WORK TO BE COMPLETED: Give back exactly the stretch of data below from the line holding "- intros [H1%map_find_elem" through the line holding "- apply bytes_cmp_eq in E as ->. by", both ends included, and leave the remaining lines out.

= = = =

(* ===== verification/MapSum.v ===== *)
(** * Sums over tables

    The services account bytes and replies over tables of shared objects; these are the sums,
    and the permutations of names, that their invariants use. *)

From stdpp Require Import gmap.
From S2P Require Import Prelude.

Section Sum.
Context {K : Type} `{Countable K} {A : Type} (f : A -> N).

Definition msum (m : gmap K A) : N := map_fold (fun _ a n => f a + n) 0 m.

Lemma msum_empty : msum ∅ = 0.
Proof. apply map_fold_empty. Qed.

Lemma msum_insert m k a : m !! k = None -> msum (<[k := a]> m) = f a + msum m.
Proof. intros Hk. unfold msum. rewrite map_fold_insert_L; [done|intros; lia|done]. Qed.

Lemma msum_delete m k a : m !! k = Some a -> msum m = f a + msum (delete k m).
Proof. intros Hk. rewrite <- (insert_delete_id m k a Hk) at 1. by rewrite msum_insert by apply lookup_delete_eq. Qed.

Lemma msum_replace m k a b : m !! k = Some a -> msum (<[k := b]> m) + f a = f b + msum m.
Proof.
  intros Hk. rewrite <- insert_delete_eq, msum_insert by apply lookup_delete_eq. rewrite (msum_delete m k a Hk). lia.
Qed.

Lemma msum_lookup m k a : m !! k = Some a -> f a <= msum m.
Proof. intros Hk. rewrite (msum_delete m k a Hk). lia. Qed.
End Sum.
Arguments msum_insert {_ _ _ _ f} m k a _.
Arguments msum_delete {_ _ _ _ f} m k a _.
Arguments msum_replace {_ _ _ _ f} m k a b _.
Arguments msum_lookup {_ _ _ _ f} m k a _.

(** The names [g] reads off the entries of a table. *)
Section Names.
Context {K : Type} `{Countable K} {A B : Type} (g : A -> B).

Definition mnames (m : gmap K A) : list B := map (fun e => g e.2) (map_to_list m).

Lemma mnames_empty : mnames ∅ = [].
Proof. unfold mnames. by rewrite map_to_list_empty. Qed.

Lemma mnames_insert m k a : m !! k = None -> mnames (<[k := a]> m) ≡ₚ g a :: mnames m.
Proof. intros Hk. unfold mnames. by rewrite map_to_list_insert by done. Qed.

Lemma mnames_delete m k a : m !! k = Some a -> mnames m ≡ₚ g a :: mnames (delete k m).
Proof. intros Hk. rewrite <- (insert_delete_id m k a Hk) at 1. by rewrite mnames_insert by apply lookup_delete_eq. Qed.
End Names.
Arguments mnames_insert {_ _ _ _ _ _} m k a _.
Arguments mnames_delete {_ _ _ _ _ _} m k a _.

= = = =

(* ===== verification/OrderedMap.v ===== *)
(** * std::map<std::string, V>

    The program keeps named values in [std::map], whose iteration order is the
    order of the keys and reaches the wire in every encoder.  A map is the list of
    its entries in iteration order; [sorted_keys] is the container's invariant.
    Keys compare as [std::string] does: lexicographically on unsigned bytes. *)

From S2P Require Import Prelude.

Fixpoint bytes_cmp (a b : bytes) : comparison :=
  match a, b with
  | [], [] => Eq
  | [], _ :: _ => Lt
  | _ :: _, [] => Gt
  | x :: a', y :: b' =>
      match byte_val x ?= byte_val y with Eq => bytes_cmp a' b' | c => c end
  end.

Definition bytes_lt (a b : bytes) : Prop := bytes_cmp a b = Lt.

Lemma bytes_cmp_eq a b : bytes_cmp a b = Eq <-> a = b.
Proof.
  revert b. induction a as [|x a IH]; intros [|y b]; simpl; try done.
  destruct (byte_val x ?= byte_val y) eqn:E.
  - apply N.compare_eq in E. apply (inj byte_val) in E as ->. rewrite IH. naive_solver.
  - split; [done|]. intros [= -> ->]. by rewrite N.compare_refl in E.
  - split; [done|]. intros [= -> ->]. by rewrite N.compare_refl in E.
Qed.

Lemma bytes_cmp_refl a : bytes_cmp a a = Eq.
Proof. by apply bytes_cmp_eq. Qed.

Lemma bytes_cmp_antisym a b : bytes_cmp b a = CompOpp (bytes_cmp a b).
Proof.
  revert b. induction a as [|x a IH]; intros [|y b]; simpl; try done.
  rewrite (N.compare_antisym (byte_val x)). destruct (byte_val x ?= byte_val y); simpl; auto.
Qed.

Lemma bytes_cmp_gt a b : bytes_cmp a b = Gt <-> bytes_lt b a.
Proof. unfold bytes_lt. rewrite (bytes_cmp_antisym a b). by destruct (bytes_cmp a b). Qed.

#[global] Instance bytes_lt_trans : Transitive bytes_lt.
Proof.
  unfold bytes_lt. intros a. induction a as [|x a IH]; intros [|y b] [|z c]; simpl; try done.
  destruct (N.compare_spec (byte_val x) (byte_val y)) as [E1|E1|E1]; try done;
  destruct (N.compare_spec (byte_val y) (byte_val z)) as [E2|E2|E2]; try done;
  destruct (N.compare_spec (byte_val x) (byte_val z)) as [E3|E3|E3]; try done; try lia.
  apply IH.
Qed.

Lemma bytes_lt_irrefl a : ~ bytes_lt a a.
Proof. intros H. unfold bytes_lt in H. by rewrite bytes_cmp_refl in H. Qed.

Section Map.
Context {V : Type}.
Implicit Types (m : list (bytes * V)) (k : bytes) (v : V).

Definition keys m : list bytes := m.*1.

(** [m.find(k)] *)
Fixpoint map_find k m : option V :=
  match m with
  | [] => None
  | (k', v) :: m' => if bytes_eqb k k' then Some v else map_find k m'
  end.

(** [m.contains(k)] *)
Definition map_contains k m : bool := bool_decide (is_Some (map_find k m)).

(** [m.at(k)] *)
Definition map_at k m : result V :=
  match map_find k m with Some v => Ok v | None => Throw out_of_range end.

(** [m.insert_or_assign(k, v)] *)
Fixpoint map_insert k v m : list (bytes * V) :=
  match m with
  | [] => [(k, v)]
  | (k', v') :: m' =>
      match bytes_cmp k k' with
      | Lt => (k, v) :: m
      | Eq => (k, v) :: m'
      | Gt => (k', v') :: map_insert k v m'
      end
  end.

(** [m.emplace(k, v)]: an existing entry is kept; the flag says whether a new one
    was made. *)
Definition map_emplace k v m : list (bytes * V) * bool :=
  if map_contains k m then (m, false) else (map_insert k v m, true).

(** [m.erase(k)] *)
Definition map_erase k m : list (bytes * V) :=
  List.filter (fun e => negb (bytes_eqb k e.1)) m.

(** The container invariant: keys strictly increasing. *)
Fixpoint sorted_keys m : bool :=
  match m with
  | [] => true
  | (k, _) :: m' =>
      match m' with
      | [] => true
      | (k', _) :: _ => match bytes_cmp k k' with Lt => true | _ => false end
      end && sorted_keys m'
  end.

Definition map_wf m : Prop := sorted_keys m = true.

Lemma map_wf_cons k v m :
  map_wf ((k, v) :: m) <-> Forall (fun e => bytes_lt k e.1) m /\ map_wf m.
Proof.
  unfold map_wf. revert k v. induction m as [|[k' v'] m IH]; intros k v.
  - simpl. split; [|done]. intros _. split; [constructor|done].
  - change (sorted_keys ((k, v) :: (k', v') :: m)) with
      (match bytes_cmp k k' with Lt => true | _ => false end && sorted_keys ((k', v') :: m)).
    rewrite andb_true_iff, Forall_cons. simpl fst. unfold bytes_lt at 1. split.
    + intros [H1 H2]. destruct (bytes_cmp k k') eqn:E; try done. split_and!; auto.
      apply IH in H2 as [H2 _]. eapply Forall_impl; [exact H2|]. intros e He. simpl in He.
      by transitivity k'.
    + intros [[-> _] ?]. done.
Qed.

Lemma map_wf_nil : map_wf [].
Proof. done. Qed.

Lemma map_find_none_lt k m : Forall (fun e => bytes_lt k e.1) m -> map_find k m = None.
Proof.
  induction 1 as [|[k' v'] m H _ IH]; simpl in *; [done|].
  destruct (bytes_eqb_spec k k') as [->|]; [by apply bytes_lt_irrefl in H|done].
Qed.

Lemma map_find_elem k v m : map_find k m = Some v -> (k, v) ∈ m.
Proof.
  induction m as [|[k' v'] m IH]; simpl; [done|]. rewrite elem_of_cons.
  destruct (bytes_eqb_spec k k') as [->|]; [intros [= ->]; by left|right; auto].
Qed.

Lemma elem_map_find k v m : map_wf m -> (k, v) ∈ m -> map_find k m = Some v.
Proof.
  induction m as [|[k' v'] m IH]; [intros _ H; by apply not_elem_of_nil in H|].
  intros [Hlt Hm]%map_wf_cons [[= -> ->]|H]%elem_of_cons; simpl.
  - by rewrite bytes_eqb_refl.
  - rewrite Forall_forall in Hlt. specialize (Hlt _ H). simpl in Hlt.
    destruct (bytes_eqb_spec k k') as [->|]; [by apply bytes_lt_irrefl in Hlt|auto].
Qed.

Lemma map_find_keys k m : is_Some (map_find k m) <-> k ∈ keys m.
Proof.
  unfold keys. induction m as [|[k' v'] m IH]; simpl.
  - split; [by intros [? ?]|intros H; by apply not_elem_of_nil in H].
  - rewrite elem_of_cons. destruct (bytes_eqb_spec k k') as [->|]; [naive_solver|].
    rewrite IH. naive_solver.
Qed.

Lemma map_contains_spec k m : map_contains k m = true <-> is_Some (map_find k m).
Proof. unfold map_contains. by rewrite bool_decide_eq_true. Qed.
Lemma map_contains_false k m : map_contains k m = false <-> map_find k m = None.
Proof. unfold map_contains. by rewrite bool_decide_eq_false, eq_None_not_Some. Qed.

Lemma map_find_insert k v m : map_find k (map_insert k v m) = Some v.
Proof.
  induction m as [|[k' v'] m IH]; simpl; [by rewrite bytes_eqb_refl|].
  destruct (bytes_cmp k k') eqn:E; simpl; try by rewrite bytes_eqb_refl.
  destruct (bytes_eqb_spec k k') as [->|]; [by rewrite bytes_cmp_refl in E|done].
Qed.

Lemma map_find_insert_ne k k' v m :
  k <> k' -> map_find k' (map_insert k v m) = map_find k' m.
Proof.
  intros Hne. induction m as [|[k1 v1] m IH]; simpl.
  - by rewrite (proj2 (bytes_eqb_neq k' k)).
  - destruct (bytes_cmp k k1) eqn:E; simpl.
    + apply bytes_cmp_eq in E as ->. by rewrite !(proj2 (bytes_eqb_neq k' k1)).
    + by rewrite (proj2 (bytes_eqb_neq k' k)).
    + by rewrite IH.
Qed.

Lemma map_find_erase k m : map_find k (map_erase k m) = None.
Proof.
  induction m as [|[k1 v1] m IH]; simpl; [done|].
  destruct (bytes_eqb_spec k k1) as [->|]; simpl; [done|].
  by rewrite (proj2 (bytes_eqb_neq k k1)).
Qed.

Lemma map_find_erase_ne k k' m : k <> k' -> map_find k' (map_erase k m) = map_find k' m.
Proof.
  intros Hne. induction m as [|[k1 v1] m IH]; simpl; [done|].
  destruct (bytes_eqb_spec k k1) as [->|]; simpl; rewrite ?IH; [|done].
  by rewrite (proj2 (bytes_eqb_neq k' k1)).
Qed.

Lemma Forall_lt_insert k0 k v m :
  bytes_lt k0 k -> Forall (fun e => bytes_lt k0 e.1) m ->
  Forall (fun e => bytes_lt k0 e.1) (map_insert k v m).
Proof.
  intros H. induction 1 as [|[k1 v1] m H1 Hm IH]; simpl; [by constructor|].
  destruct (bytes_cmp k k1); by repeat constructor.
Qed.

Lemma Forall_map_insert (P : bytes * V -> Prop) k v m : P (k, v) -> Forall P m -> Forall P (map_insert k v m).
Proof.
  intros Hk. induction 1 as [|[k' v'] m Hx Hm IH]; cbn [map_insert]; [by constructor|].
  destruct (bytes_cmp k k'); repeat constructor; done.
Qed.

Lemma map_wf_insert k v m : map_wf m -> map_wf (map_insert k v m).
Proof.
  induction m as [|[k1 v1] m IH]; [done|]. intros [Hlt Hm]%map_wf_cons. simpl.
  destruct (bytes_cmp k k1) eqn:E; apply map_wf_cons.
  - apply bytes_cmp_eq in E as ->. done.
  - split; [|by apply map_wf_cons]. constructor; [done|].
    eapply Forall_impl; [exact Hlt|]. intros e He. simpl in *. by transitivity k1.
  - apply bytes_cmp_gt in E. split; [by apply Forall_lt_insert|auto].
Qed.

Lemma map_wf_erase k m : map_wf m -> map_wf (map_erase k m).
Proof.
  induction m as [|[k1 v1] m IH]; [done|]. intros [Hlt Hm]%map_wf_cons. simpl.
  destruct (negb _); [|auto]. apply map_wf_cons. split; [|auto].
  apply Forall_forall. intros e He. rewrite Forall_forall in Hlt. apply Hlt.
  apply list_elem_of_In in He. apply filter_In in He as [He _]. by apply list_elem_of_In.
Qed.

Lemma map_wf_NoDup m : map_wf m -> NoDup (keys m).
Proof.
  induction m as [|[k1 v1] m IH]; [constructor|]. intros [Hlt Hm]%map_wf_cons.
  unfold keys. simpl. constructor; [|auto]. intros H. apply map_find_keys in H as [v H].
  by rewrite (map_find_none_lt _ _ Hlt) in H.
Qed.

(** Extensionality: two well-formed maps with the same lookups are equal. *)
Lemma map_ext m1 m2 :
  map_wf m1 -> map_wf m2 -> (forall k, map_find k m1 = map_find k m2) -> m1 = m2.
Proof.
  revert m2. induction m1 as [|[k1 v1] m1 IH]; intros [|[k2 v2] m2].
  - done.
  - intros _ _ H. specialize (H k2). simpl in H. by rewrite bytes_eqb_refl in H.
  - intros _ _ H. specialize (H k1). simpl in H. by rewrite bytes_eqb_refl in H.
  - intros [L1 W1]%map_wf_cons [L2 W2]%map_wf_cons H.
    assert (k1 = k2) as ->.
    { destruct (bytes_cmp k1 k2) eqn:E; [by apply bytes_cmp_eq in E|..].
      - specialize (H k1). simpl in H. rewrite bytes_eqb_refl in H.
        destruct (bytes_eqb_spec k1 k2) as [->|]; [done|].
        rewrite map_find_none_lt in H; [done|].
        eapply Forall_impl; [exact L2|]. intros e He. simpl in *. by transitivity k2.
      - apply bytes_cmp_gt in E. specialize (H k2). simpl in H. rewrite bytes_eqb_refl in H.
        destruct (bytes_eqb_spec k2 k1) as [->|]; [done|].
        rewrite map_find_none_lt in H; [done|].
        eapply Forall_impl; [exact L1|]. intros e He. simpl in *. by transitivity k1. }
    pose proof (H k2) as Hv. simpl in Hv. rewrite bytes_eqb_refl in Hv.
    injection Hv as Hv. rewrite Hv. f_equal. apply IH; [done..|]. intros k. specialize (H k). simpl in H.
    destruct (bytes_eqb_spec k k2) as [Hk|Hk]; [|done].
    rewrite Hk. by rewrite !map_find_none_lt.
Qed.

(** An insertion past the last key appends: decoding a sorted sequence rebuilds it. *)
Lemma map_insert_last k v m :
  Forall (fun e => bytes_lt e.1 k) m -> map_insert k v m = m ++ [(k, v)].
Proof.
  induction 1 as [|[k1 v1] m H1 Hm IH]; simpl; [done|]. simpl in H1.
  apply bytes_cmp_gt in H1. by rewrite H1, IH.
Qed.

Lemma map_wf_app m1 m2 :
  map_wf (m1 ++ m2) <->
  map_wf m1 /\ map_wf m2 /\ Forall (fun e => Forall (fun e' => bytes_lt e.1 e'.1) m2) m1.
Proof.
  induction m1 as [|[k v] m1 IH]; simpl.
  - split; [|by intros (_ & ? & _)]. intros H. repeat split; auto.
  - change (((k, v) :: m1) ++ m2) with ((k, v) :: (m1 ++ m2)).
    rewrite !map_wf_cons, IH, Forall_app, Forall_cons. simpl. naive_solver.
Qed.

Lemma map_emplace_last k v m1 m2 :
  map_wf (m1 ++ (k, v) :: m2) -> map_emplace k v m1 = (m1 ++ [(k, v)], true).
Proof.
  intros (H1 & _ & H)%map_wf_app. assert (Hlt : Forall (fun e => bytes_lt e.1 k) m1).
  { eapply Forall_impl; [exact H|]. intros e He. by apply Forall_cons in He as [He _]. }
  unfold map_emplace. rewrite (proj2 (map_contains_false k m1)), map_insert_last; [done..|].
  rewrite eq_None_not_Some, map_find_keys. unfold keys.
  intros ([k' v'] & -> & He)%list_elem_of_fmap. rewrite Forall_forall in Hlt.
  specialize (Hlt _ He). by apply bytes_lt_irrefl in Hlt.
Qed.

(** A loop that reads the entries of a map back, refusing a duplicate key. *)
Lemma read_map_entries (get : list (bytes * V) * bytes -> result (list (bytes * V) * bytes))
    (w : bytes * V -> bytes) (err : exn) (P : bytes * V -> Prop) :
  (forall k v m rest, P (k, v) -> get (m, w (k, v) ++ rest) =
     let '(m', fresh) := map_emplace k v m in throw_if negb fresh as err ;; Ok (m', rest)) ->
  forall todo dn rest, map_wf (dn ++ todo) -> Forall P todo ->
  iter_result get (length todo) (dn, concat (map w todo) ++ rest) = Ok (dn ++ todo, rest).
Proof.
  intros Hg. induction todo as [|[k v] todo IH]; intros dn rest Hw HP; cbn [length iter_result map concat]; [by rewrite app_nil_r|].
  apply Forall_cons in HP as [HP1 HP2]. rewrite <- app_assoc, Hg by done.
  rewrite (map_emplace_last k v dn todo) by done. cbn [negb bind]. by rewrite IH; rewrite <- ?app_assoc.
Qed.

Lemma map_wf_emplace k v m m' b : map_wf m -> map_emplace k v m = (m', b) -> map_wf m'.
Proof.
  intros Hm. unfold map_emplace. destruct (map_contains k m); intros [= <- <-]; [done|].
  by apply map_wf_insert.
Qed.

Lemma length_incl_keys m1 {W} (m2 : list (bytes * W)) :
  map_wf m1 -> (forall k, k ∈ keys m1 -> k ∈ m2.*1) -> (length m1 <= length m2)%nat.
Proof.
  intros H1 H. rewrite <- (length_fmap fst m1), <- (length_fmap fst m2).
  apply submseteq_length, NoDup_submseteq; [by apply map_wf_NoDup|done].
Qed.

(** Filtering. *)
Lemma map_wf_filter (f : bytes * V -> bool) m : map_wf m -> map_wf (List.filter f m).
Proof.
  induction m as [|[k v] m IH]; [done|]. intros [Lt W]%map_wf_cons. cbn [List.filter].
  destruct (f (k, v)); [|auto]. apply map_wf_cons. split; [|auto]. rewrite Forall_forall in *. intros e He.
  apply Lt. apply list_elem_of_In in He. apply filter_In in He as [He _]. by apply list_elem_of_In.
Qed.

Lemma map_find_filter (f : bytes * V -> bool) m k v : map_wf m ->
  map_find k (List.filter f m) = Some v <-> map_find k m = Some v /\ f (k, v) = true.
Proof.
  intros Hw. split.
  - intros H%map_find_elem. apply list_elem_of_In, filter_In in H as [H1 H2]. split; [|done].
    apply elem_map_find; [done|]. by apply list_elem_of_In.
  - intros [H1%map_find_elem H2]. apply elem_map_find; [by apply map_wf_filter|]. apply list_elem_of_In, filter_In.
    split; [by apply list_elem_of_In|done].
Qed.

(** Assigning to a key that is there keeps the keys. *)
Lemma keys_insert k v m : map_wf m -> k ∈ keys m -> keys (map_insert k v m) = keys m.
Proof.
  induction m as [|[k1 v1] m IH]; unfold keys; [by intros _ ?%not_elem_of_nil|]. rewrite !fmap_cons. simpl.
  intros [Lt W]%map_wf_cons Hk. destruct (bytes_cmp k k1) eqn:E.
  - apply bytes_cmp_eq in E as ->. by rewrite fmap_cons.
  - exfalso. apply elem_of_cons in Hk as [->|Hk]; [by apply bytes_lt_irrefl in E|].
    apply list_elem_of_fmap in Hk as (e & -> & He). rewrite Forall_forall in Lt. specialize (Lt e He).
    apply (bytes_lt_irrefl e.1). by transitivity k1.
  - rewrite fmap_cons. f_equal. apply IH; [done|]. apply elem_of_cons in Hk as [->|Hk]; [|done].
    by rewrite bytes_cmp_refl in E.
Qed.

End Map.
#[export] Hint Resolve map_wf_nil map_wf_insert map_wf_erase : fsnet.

= = = =

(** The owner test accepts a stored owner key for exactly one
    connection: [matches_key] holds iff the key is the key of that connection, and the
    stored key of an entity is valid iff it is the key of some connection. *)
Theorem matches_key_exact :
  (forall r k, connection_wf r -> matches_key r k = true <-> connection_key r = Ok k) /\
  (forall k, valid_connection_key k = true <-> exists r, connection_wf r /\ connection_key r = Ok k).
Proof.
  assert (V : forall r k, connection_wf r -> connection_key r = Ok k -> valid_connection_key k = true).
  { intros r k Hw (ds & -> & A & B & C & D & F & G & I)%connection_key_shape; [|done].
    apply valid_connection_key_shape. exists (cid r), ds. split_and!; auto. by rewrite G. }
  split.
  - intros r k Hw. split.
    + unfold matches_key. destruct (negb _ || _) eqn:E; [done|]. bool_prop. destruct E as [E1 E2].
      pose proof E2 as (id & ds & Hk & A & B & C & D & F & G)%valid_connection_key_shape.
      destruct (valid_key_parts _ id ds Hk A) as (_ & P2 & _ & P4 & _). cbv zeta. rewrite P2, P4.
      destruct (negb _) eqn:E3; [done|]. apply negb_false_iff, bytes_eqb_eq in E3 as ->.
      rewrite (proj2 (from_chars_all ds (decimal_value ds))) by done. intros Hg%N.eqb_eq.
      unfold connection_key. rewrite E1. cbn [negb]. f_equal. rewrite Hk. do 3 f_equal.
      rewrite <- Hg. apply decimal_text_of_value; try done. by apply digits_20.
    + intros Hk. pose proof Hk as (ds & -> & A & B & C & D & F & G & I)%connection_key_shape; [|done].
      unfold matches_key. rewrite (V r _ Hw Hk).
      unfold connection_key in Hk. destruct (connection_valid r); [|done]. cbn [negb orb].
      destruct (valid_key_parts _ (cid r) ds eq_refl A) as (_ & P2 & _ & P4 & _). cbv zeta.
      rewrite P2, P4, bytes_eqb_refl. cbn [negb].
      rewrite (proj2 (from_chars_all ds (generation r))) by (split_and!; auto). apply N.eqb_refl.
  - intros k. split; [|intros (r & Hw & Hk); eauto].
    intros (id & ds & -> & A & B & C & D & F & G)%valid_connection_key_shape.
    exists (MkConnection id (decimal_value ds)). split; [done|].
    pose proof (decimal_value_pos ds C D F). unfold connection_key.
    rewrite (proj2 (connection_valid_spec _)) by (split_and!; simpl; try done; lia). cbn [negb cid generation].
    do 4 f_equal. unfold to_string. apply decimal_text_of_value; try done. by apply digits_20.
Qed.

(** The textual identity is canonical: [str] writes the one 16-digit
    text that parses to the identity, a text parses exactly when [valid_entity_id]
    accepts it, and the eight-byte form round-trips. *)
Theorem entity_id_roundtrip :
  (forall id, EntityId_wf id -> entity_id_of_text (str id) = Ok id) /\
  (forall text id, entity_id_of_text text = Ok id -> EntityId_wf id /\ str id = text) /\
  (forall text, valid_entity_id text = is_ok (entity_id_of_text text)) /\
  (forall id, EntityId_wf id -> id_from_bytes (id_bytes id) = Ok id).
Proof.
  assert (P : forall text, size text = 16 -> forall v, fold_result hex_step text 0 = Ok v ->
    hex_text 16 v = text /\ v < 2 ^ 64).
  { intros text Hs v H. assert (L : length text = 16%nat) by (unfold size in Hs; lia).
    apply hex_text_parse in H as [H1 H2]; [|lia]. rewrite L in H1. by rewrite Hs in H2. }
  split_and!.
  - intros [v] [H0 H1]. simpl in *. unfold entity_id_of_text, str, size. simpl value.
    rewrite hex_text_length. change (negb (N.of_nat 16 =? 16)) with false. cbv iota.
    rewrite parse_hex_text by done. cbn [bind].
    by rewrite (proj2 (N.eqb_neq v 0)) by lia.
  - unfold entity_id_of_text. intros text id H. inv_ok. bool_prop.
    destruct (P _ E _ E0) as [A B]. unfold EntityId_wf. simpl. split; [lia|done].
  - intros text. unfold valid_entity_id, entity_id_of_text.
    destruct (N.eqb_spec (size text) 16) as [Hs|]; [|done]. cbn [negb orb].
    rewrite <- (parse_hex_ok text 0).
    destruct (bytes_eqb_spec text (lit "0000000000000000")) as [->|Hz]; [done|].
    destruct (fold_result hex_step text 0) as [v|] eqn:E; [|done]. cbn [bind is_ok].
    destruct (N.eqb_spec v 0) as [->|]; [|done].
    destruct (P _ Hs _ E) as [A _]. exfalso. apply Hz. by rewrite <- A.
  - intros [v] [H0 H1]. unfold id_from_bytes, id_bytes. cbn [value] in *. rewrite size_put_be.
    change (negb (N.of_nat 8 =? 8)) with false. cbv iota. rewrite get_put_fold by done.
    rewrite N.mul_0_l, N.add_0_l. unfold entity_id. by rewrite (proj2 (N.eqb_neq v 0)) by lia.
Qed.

= = = =

WRITTEN ANSWER:
  - intros [H1%map_find_elem H2]. apply elem_map_find; [by apply map_wf_filter|]. apply list_elem_of_In, filter_In.
    split; [by apply list_elem_of_In|done].
Qed.

(** Assigning to a key that is there keeps the keys. *)
Lemma keys_insert k v m : map_wf m -> k ∈ keys m -> keys (map_insert k v m) = keys m.
Proof.
  induction m as [|[k1 v1] m IH]; unfold keys; [by intros _ ?%not_elem_of_nil|]. rewrite !fmap_cons. simpl.
  intros [Lt W]%map_wf_cons Hk. destruct (bytes_cmp k k1) eqn:E.
  - apply bytes_cmp_eq in E as ->. by rewrite fmap_cons.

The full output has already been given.